Pitfalls of whole exome sequencing in undefined clinical conditions with a suspected genetic etiology

Background: Whole-Exome Sequencing (WES) is a valuable tool for the molecular diagnosis of patients with a suspected genetic condition. In complex and heterogeneous diseases, the interpretation of WES variants is more challenging given the absence of diagnostic handles and other reported cases with overlapping clinical presentations. Objective: To describe candidate variants emerging from trio-WES and possibly associated with the clinical phenotype in clinically heterogeneous conditions. Methods: We performed WES in ten patients from eight families, selected because of the lack of a clear clinical diagnosis or suspicion, the presence of multiple clinical signs, and the negative results of traditional genetic tests. Results: Although we identified ten candidate variants, reaching the diagnosis of these cases is challenging, given the complexity and the rarity of these syndromes and because affected genes are already associated with known genetic diseases only partially recapitulating patients’ phenotypes. However, the identification of these variants could shed light into the definition of new genotype–phenotype correlations.

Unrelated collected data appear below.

(** X11: when dhCommitMessage returns a message, the exponent is the
    number in the first 40 bytes of the random source and r the 16 bytes
    after them; the context holds ourKeyID 0, the exponent, g1 to the
    exponent modulo p, and in encryptedGx the encryption under r of the
    MPI of that public value; hashedGx is not written, and the message
    handed to serialize carries the public value, encryptedGx and a zero
    hashedGx. *)
Theorem dhCommitMessage_builds_the_commitment (a a' : AKE) (msg : bytes) :
  length (r (context a)) = 16%nat ->
  dhCommitMessage a = Return (Ok msg, a') ->
  let x := SetBytes (firstn 40 (rand (context a))) in
  let gx := modExp g1 x in
  let r' := firstn 16 (skipn 40 (rand (context a))) in
  let enc := fst (encrypt r' (appendMPI [] gx)) in
  (56 <= length (rand (context a)))%nat /\
  a' = on_context
         (fun ctx =>
            set_encryptedGx enc
              (set_r r'
                 (set_rand (skipn 16 (skipn 40 (rand (context a))))
                    (set_ourPublicValue (Some gx)
                       (set_secretExponent (Some x)
                          (set_ourKeyID 0 ctx)))))) a /\
  msg = dhCommit_serialize
          {| dhCommit.messageHeader := messageHeader (transport (context a));
             dhCommit.gx := Some gx;
             dhCommit.encryptedGx := enc;
             dhCommit.hashedGx := make 32 |}.
Proof. apply dhCommitMessage_ok. Qed.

Here, we describe the clinical and molecular data of these cases with the aim of favoring the match with other similar cases and, hopefully, confirm our diagnostic hypotheses. Conclusion: This study emphasizes the major limitations associated with WES data interpretation, but also highlights its clinical utility in unraveling novel genotype–phenotype correlations in complex and heterogeneous undefined clinical conditions with a suspected genetic etiology.